## EXERCISE PROMPT
Would you filter these records and copy every line that has the word "other"?

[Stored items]
○ ○ ○ ○ ○ ○ ○
Definition runOp {E} `{Router E} `{Clock E} (c : Config) (fuel : nat) (o : routeOp)
    : PG (RC * E) (bool * error) :=
  match o with
  | OpSetServing k a b => SetServing c fuel k a b
  | OpBeginDrain k a => BeginDrain c fuel k a
  | OpBeginAddressDrain k a => BeginAddressDrain c fuel k a
  | OpFinishDrain k a => FinishDrain c fuel k a
  | OpPrepareAddressChange k a => prepareAddressChange c fuel k a
  | OpDelete k a => Delete c fuel k a
  end.

(** Operations one after the other; results are kept by the callers only. *)
Fixpoint runOps {E} `{Router E} `{Clock E} (c : Config) (fuel : nat) (os : list routeOp)
    : PG (RC * E) unit :=
  match os with
  | [] => mret tt
  | o :: os => _ ← runOp c fuel o; runOps c fuel os
  end.

Section Properties.
Context {E : Type} `{!Router E} `{!Clock E} `{!RouterLaws E}.
Variable c : Config.

(** The coordinator's record of an address agrees with the router: once
    reconciled, [advertised] is the router's own answer. *)
Definition agree (e : E) (a : string) (st : routeAddressState) : Prop :=
  (reconciled st = true → advertised st = IsAnnounced e a) ∧
  (advertised st = true → reconciled st = true).

(** The outcome of a call that reconciles the route of [a] from intent [st]. *)
Definition settled (e e' : E) (a : string) (st st' : routeAddressState)
    (r : bool * error) : Prop :=
  same_intent st st' ∧ agree e' a st' ∧
  (∀ b, b ≠ a → IsAnnounced e' b = IsAnnounced e b) ∧
  (r.2 = None →
     r.1 = routeShouldAdvertiseLocked st ∧
     IsAnnounced e' a = routeShouldAdvertiseLocked st ∧
     advertised st' = routeShouldAdvertiseLocked st ∧ reconciled st' = true).

Lemma agree_apply_announce (e e' : E) a st t :
  AnnounceVIP a e = (None, e') → agree e' a (applyRouteOperationLocked st routeOperationAnnounce t).
Proof.
  intros Ho. split; simpl; [|done]. intros _.
  rewrite (announce_ok _ _ _ Ho a). by rewrite decide_True.
Qed.

Lemma agree_apply_withdraw (e e' : E) a st t :
  WithdrawVIP a e = (None, e') → agree e' a (applyRouteOperationLocked st routeOperationWithdraw t).
Proof.
  intros Ho. split; simpl; [|done]. intros _.
  rewrite (withdraw_ok _ _ _ Ho a). by rewrite decide_True.
Qed.

Lemma agree_env (e e' : E) a st :
  (∀ b, IsAnnounced e' b = IsAnnounced e b) → agree e a st → agree e' a st.
Proof. intros He [H1 H2]. split; [|done]. by rewrite He. Qed.

(** Nothing left to do means the recorded route is the wanted one. *)
Lemma next_none_settled st now adv t :
  (advertised st = true → reconciled st = true) →
  nextRouteOperationLocked c st now = (routeOperationNone, adv, t) →
  adv = routeShouldAdvertiseLocked st ∧ advertised st = routeShouldAdvertiseLocked st
  ∧ reconciled st = true.
Proof.
  unfold nextRouteOperationLocked. intros Hr Hn.
  destruct (routeShouldAdvertiseLocked st), (advertised st) eqn:Ha, (reconciled st) eqn:Hc,
    (shouldVerifyAdvertisedRoute c st now); simplify_eq/=; naive_solver.
Qed.

Lemma settled_trans (e e1 e' : E) a st st1 st' r :
  same_intent st st1 → (∀ b, b ≠ a → IsAnnounced e1 b = IsAnnounced e b) →
  settled e1 e' a st1 st' r → settled e e' a st st' r.
Proof.
  intros Hi Hfr (Hi' & Hag & Hfr' & Hok). unfold settled.
  rewrite (same_intent_should _ _ Hi) in Hok.
  split_and!; eauto with arca.
Qed.

(** A call that fails, or that finds nothing to do, leaves the record as it is. *)
Lemma settled_unchanged (e e' : E) a st r :
  agree e a st → (∀ b, IsAnnounced e' b = IsAnnounced e b) →
  (r.2 = None → r.1 = routeShouldAdvertiseLocked st
     ∧ advertised st = routeShouldAdvertiseLocked st ∧ reconciled st = true) →
  settled e e' a st st r.
Proof.
  intros Hag He Hr. pose proof (agree_env _ _ _ _ He Hag) as Hag'.
  split_and!; try done; auto.
  intros Hn. destruct (Hr Hn) as (-> & Ha & Hrec). split_and!; try done.
  by rewrite <- (proj1 Hag' Hrec).
Qed.

Lemma commit_settled (e e1 : E) a rc st op t x s e' :
  (∀ b, b ≠ a → IsAnnounced e1 b = IsAnnounced e b) →
  agree e1 a (applyRouteOperationLocked st op t) →
  addresses rc !! a = Some st →
  reconcileRoute_commit c a op t (rc, e1) = Some (x, (s, e')) →
  let st' := applyRouteOperationLocked st op t in
  s = setAddress a st' rc ∧ agree e' a st' ∧
  (∀ b, b ≠ a → IsAnnounced e' b = IsAnnounced e b) ∧
  (∀ adv, x = Some adv → settled e e' a st st' (adv, None)).
Proof.
  intros Hfr Hag Hst. unfold reconcileRoute_commit, rcGet, rcModify, io. unfold_monad.
  simpl. rewrite Hst. simpl.
  destruct (readClock e1) as [now e2] eqn:Hclk. simpl.
  pose proof (clock_announced _ _ _ Hclk) as Hc.
  destruct (nextRouteOperationLocked c _ now) as [[op' adv'] t'] eqn:Hn.
  intros; simplify_eq/=.
  assert (∀ b, b ≠ a → IsAnnounced e' b = IsAnnounced e b) as Hfr'.
  { intros b Hb. rewrite Hc. auto. }
  split_and!; [done|by eapply agree_env|done|].
  intros adv. case_bool_decide as Hop; [|done]. intros [= <-]. subst op'.
  eapply (settled_trans e e1); eauto with arca.
  apply settled_unchanged; auto. intros _.
  by apply (next_none_settled _ now _ t'); [apply Hag|].
Qed.

(** After a router call that succeeded: commit, then return or loop. *)
Lemma after_settled (rec : PG (RC * E) (bool * error)) (e e1 : E) a rc st op t r out :
  (∀ rc e st, addresses rc !! a = Some st → agree e a st → rec (rc, e) = Some (r, out) →
     ∃ st', out.1 = setAddress a st' rc ∧ settled e out.2 a st st' r) →
  (∀ b, b ≠ a → IsAnnounced e1 b = IsAnnounced e b) →
  agree e1 a (applyRouteOperationLocked st op t) →
  addresses rc !! a = Some st →
  (x ← reconcileRoute_commit c a op t;
   match x with Some adv => mret (adv, None) | None => rec end) (rc, e1) = Some (r, out) →
  ∃ st', out.1 = setAddress a st' rc ∧ settled e out.2 a st st' r.
Proof.
  intros IH Hfr Hag Hst. unfold_monad.
  destruct (reconcileRoute_commit c a op t (rc, e1)) as [[x [s e2]]|] eqn:Hcm; [|done].
  destruct (commit_settled e e1 a rc st op t x s e2 Hfr Hag Hst Hcm)
    as (-> & Hag2 & Hfr2 & Hset).
  destruct x as [adv|]; intros; simplify_eq/=; [eauto|].
  destruct (IH _ _ _ (lookup_setAddress _ _ _) Hag2 H) as (st' & Hout & Hs).
  exists st'. rewrite setAddress_twice in Hout. split; [done|].
  eapply settled_trans; eauto with arca.
Qed.

(** [reconcileRoute]: whatever it returns, the intent is kept and the record
    agrees with the router; without an error, the route is the wanted one. *)
Lemma reconcileRoute_sound fuel a rc (e : E) r out st :
  addresses rc !! a = Some st → agree e a st →
  reconcileRoute c fuel a (rc, e) = Some (r, out) →
  ∃ st', out.1 = setAddress a st' rc ∧ settled e out.2 a st st' r.
Proof.
  revert rc e st. induction fuel as [|fuel IH]; intros rc e st Hst Hag; [done|].
  simpl. unfold reconcileRoute_decide, rcGet, io.
  cbv [mbind PG_bind mret PG_ret total on_fst on_snd]. rewrite Hst.
  destruct (readClock e) as [now e1] eqn:Hclk.
  pose proof (clock_announced _ _ _ Hclk) as Hc.
  destruct (nextRouteOperationLocked c st now) as [[op adv] t] eqn:Hn.
  destruct op.
  - intros; simplify_eq/=. exists st. rewrite setAddress_id by done. split; [done|].
    apply settled_unchanged; auto. intros _.
    by apply (next_none_settled _ now _ t); [apply Hag|].
  - destruct (AnnounceVIP a e1) as [[x|] e2] eqn:Ho; intros Hr.
    + simplify_eq/=. exists st. rewrite setAddress_id by done. split; [done|].
      apply settled_unchanged; try done. intros b. by rewrite (announce_err _ _ _ _ Ho).
    + eapply after_settled; [exact IH| |by eapply agree_apply_announce|done|exact Hr].
      intros b Hb. by rewrite (announce_ok _ _ _ Ho), decide_False.
  - destruct (WithdrawVIP a e1) as [[x|] e2] eqn:Ho; intros Hr.
    + simplify_eq/=. exists st. rewrite setAddress_id by done. split; [done|].
      apply settled_unchanged; try done. intros b. by rewrite (withdraw_err _ _ _ _ Ho).
    + eapply after_settled; [exact IH| |by eapply agree_apply_withdraw|done|exact Hr].
      intros b Hb. by rewrite (withdraw_ok _ _ _ Ho), decide_False.
Qed.

Lemma reconcileRoute_untracked fuel a rc (e : E) r out :
  addresses rc !! a = None →
  reconcileRoute c fuel a (rc, e) = Some (r, out) → r = (false, None) ∧ out = (rc, e).
Proof.
  intros Ha. destruct fuel; [done|]. simpl.
  unfold reconcileRoute_decide, rcGet. unfold_monad. simpl. rewrite Ha.
  intros; by simplify_eq.
Qed.

(** *** The well-formedness invariant

    The record agrees with the router at every address; a VIP is in the
    serving set of at most the address it is tracked at; no VIP is tracked at
    the empty address. *)
Record WF (s : RC * E) : Prop := {
  wf_agree : ∀ a st, addresses s.1 !! a = Some st → agree s.2 a st;
  wf_tracked : ∀ a st k, addresses s.1 !! a = Some st → is_Some (serving st !! k) →
    vipAddresses s.1 !! k = Some a;
  wf_nonempty : ∀ k a, vipAddresses s.1 !! k = Some a → a ≠ "";
}.

(** VIP [k] serves at no address other than [a]. *)
Definition serves_only_at (k a : string) (rc : RC) : Prop :=
  ∀ b st, addresses rc !! b = Some st → b ≠ a → serving st !! k = None.
Definition serves_nowhere (k : string) (rc : RC) : Prop :=
  ∀ b st, addresses rc !! b = Some st → serving st !! k = None.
○ ○ ○ ○ ○ ○ ○
## TASK RESULT
(** Operations one after the other; results are kept by the callers only. *)
(** VIP [k] serves at no address other than [a]. *)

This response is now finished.